#### What you should do
Output exactly the lines that run from the top of the entries to the line holding "handle fuel c req res = Ret (inl", including both of those lines.

#### Supplied records
(** The method test of actual requests is inverted.  With one allowed method, a
    cross-origin request with this method is refused, and one with any other method,
    unless it begins with the allowed one, gets through. *)
Theorem cors_single_method_inverted fuel c req res m method rest :
  corsRequest req = true → getCORSRequestType req = Ret CORS → isOriginAllowed (origin_of req) c = true →
  methodv req = View method → method ≠ [] → headers_data req = method ++ 32 :: rest →
  allwdMethodsv c = [m] → Forall (λ x, x ≠ 0 ∧ x ≠ 32) m →
  (toLower m = toLower method →
     handle fuel c req res = Ret (inl (mkStatus 405 (str "HTTP verb used to access this page is not allowed (method not allowed)")))) ∧
  (¬ toLower m `prefix_of` toLower method →
     ∃ res', handle fuel c req res = Ret (inr (false, res')) ∧ res_headers res' = actual_headers c req (res_headers res)).
Proof.
  intros Hc Hty Ho Hm Hne Hh Hms Hmc. unfold handle. rewrite Hc, Hty, bind_Ret_l, Ho, Hm. cbn [negb read_view]. rewrite bind_Ret_l.
  unfold isMethodAllowed_view. rewrite bool_decide_eq_false_2, Hms by done. cbn [existsb].
  rewrite (method_memory_head method rest) by done. rewrite strncaseeq_memory by done. rewrite orb_false_r, negb_involutive. split.
  - intros E. by rewrite bool_decide_eq_true_2 by (by rewrite E).
  - intros E. rewrite bool_decide_eq_false_2 by done. eexists. split; [done|]. unfold actual_headers. by destruct (allwdCredentials c).
Qed.

(** ** Preflight *)

(** Preflight as browsers send it.  The handler looks for the requested method in
    the response header [Access-Control-Allow-Methods]: a preflight that names it in
    [Access-Control-Request-Method] only, from an allowed origin, is refused. *)
Theorem cors_standard_preflight_refused fuel c req res :
  getCORSRequestType req = Ret PREFLIGHT → HttpRequest.getHeader ACAM req = [] → isOriginAllowed (origin_of req) c = true →
  HttpRequest.hasHeader (str "Access-Control-Request-Method") req = true ∧
  handle fuel c req res =
    Ret (inl (mkStatus 400 (str "Invalid preflight CORS request: Missing Access-Control-Request-Method header"))).
Proof.
  intros Hty Hm Ho. assert (corsRequest req = true) as Hc by (unfold getCORSRequestType in Hty; by destruct (corsRequest req)).
  split.
  - unfold getCORSRequestType in Hty. rewrite Hc in Hty. apply bind_Ret_inv in Hty as (? & _ & Hty).
    destruct (HttpRequest.hasHeader _ req); [done|]. by rewrite andb_false_r in Hty.
  - unfold handle. by rewrite Hc, Hty, bind_Ret_l, Ho, Hm.
Qed.

(** What an accepted preflight is told.  The maximum age stands in front of the
    methods in [Access-Control-Allow-Methods], and [Access-Control-Max-Age] holds the
    allowed headers. *)
Theorem cors_preflight_headers_swapped fuel c req res res' :
  corsRequest req = true → handle fuel c req res = Ret (inr (true, res')) → 0 < maxAge c →
  mfind ACAM (res_headers res) = None → mfind (str "Access-Control-Max-Age") (res_headers res) = None →
  mfind ACAM (res_headers res') = Some (fromNumber (maxAge c) ++ [44] ++ allwdMethods c) ∧
  mfind (str "Access-Control-Max-Age") (res_headers res') = Some (allwdHeaders c).
Proof.
  intros Hc H Ha Hm Hx. apply handle_through in H as [_ [(_ & _ & ->)|(? & _)]]; [|done|done].
  unfold preflight_headers. replace (0 <? maxAge c) with true by lia.
  set (m1 := add_to_headers ACAO _ _).
  assert (mfind ACAM m1 = None ∧ mfind (str "Access-Control-Max-Age") m1 = None) as [Hm1 Hx1].
  { unfold m1. rewrite !add_to_headers_other by done. destruct (allwdCredentials c); [by rewrite !add_to_headers_other|done]. }
  split.
  - rewrite add_to_headers_other by done. unfold add_to_headers at 1. rewrite add_to_headers_new by done. apply mfind_mset_eq.
  - apply add_to_headers_new. by rewrite !add_to_headers_other.
Qed.
End cors.

(** ** Witnesses *)

#[local] Existing Instance literal_regex.

Definition cors_head (method : string) (fields : list (bytes * bytes)) : HttpRequest :=
  match reset false (render_head (str method) (str "/shop") 1 ((str "Origin", str "https://Shop.example") :: fields)) 0 HttpRequest_new with
  | Ret (r, _) => mark_cors r
  | _ => HttpRequest_new
  end.
Definition get_only : CorsConfig :=
  CorsConfig_new (str "https://shop.example, https://pay.example") (str "GET") (str "*") (str "X-Total") false 600.

Lemma cors_grants_only_listed_witness :
  ∃ res', handle 5 get_only (cors_head "PUT" []) HttpResponse_new = Ret (inr (false, res')) ∧
  toLower (HttpRequest.getHeader (str "Origin") (cors_head "PUT" [])) ∈ allwdOriginsv get_only ∧
  mfind (str "Access-Control-Allow-Credentials") (res_headers res') = None.
Proof.
  eexists. split; [vm_compute; reflexivity|].
  match goal with |- _ ∧ mfind _ (res_headers ?r) = _ =>
    destruct (cors_grants_only_listed 5 get_only (cors_head "PUT" []) HttpResponse_new false r) as ([?|?] & _ & H) end;
    [by vm_compute|by vm_compute|by vm_compute|done|].
  split; [done|]. by rewrite H.
Defined.

Lemma cors_single_method_inverted_witness :
  handle 5 get_only (cors_head "GET" []) HttpResponse_new =
    Ret (inl (mkStatus 405 (str "HTTP verb used to access this page is not allowed (method not allowed)"))) ∧
  ∃ res', handle 5 get_only (cors_head "DELETE" []) HttpResponse_new = Ret (inr (false, res')).
Proof.
  assert (Forall (λ x, x ≠ 0 ∧ x ≠ 32) (str "get")) as Hm by (repeat constructor; done).
  split.
  - eapply (cors_single_method_inverted 5 get_only (cors_head "GET" []) HttpResponse_new (str "get") (str "GET"));
      try (vm_compute; reflexivity); done.
  - destruct (cors_single_method_inverted 5 get_only (cors_head "DELETE" []) HttpResponse_new (str "get") (str "DELETE")
      (drop 7 (headers_data (cors_head "DELETE" [])))) as [_ H]; try (vm_compute; reflexivity); try done.
    destruct H as (res' & H & _); [|by exists res']. apply (bool_decide_unpack _). by vm_compute.
Defined.

Lemma cors_standard_preflight_refused_witness :
  handle 5 get_only (cors_head "OPTIONS" [(str "Access-Control-Request-Method", str "GET")]) HttpResponse_new =
    Ret (inl (mkStatus 400 (str "Invalid preflight CORS request: Missing Access-Control-Request-Method header"))).
Proof. apply cors_standard_preflight_refused; by vm_compute. Defined.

#### Task response
(** The method test of actual requests is inverted.  With one allowed method, a
    cross-origin request with this method is refused, and one with any other method,
    unless it begins with the allowed one, gets through. *)
Theorem cors_single_method_inverted fuel c req res m method rest :
  corsRequest req = true → getCORSRequestType req = Ret CORS → isOriginAllowed (origin_of req) c = true →
  methodv req = View method → method ≠ [] → headers_data req = method ++ 32 :: rest →
  allwdMethodsv c = [m] → Forall (λ x, x ≠ 0 ∧ x ≠ 32) m →
  (toLower m = toLower method →
     handle fuel c req res = Ret (inl (mkStatus 405 (str "HTTP verb used to access this page is not allowed (method not allowed)")))) ∧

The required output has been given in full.